A maioria dos membros do Conselho do Património Cultural não é favorável à classificação dos Estaleiros de Lai Chi Vun, embora entenda que a zona deve ser objecto de revitalização e aproveitamento. Um dos argumentos invocados prende-se com possíveis limitações aos trabalhos de revitalização e aproveitamento da zona resultantes da Lei de Salvaguarda do Património. A posição foi manifestada numa reunião à porta fechada, motivando ontem o Instituto Cultural a explicar que terá ainda de analisar mais opiniões, nomeadamente da consulta pública, cujos participantes se manifestaram maioritariamente no sentido da classificação dos estaleiros
Catarina Almeida
Das três centenas de opiniões recolhidas durante a consulta pública sobre o procedimento de classificação de bem-imóvel dos estaleiros de Lai Chi Vun, mais de 90% reconheceram o seu valor bem como a necessidade de proceder à revitalização, sendo que esta deve ter em consideração as características, detalhes históricos e envolvente paisagística.
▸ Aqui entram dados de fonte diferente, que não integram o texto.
(** [commands[names.index(x)]] is the first command named [x]. *)
Lemma nth_index_is_find (x : option string) (commands : list command) :
  existsb (id_eqb x) (map command_id commands) = true ->
  nth_error commands (index_of x (map command_id commands))
  = find (fun c => id_eqb (command_id c) x) commands.
Proof.
  induction commands as [| c cs IH]; [discriminate |].
  simpl. destruct (id_eqb (command_id c) x) eqn:E; [reflexivity |].
  assert (E' : id_eqb x (command_id c) = false).
  { destruct (id_eqb x (command_id c)) eqn:E'; [| reflexivity].
    apply id_eqb_eq in E'. subst x.
    assert (id_eqb (command_id c) (command_id c) = true)
      by now apply id_eqb_eq.
    congruence. }
  rewrite E'. simpl. exact IH.
Qed.

Lemma find_named_some (x : option string) (commands : list command) :
  existsb (id_eqb x) (map command_id commands) = true ->
  exists c, find (fun c => id_eqb (command_id c) x) commands = Some c.
Proof.
  induction commands as [| c cs IH]; [discriminate |].
  simpl. destruct (id_eqb (command_id c) x) eqn:E.
  - intros _. now exists c.
  - intros H. apply orb_true_iff in H. destruct H as [H | H].
    + apply id_eqb_eq in H. subst x.
      assert (id_eqb (command_id c) (command_id c) = true)
        by now apply id_eqb_eq.
      congruence.
    + now apply IH.
Qed.

Lemma find_named_none (x : option string) (commands : list command) :
  existsb (id_eqb x) (map command_id commands) = false ->
  find (fun c => id_eqb (command_id c) x) commands = None.
Proof.
  induction commands as [| c cs IH]; [reflexivity |].
  simpl. intros H. apply orb_false_iff in H. destruct H as [H1 H2].
  destruct (id_eqb (command_id c) x) eqn:E; [| now apply IH].
  apply id_eqb_eq in E. subst x.
  assert (id_eqb (command_id c) (command_id c) = true) by now apply id_eqb_eq.
  congruence.
Qed.

(** The [continue] at lines 226-231 is taken unless the source is empty,
    the file has no id, or the source is the file's id. *)
Lemma continue_iff (source file_id : string) :
  truthy source && truthy file_id && negb (file_id =? source) = false
  <-> (source = EmptyString \/ file_id = EmptyString \/ file_id = source).
Proof.
  destruct source as [| a s].
  - split; [now left | reflexivity].
  - destruct file_id as [| b f].
    + split; [right; now left | reflexivity].
    + cbn [truthy andb]. rewrite negb_false_iff, String.eqb_eq.
      split; [intros H; right; now right |].
      intros [H | [H | H]]; [discriminate | discriminate | exact H].
Qed.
Neste sentido, 80% mostraram-se favoráveis à abertura do procedimento de classificação dos estaleiros – que terá de ser concluído até Dezembro.
Os dados foram revelados aos jornalistas pela presidente do Instituto Cultural (IC), Mok Ian Ian, um dia depois do Conselho do Património Cultural se ter reunido, à porta fechada, tendo abordado o processo de classificação dos estaleiros de Lai Chi Vun. “A abertura ou não da reunião foi uma decisão do Secretariado” da tutela, justificou Mok Ian Ian, acrescentando que “algumas informações não estão muito claras e, por isso, quisemos evitar uma situação que possa causar preconceito”.
Nessa reunião, os membros do Conselho do Património Cultural reconheceram que a zona dos estaleiros de Lai Chi Vun deve ser alvo de revitalização e aproveitamento, a fim de ter melhor desempenho como recurso cultural. Todavia, 14 dos 17 presentes defenderam que, se a classificação como bem imóvel avançar, a zona ficará sujeita às exigências estabelecidas na “Lei da Salvaguarda do Património Cultural”, o que, assim, poderá não beneficiar a sua revitalização e aproveitamento. Assim, “atendendo ao maior benefício da sociedade global”, a maioria dos membros do Conselho não é favorável à classificação.
Contudo, sendo a questão financeira um dos argumentos apresentados pelo Conselho, nem a presidente do IC nem a vice-presidente, Leong Wai Man, avançaram com estimativas de orçamentos caso o processo de revitalização dos estaleiros de Lai Chi Vun avance.
“Temos de fazer mais uma análise”, disse Leong Wai Man, garantindo que o relatório da consulta pública será publicado na próxima semana. “Na reunião, o Conselho disse que alguns destes estaleiros foram restaurados por trabalhadores navais. Restaurar de acordo com a aparência original poderá custar muito dinheiro e contando com mais de 10 lotes deve envolver uma despesa muito grande”, disse a vice-presidente.
Ainda assim, não obstante a posição maioritária do Conselho sobre a classificação de Lai Chi Vun este processo continua em aberto, indicou Leong Wai Man, sem avançar com uma decisão final, por ser necessário “analisar mais” as opiniões – agora que passaram três meses do fim da auscultação pública. Questionada sobre o orçamento estimado caso avancem os trabalhos de revitalização dos actuais 16 estaleiros com unidades fabris conexas, a vice-presidente do organismo negou-se a dar informações concretas, pois tal só será anunciado aquando da apresentação de uma posição formada sobre a procedimento de classificação da zona.
Em todo o caso, disse que o actual orçamento do organismo para trabalhos de conservação do Património – incluindo actividades de promoção e educação no sentido da salvaguarda – ascendem a 50 milhões de patacas.
De recordar que a abertura do actual procedimento de classificação de Lai Chi Vun foi anunciada pelo Instituto Cultural após a recepção a 22 de Março de 2017 de um requerimento de uma associação local juntamente com 670 assinaturas de residentes apelando nesse sentido.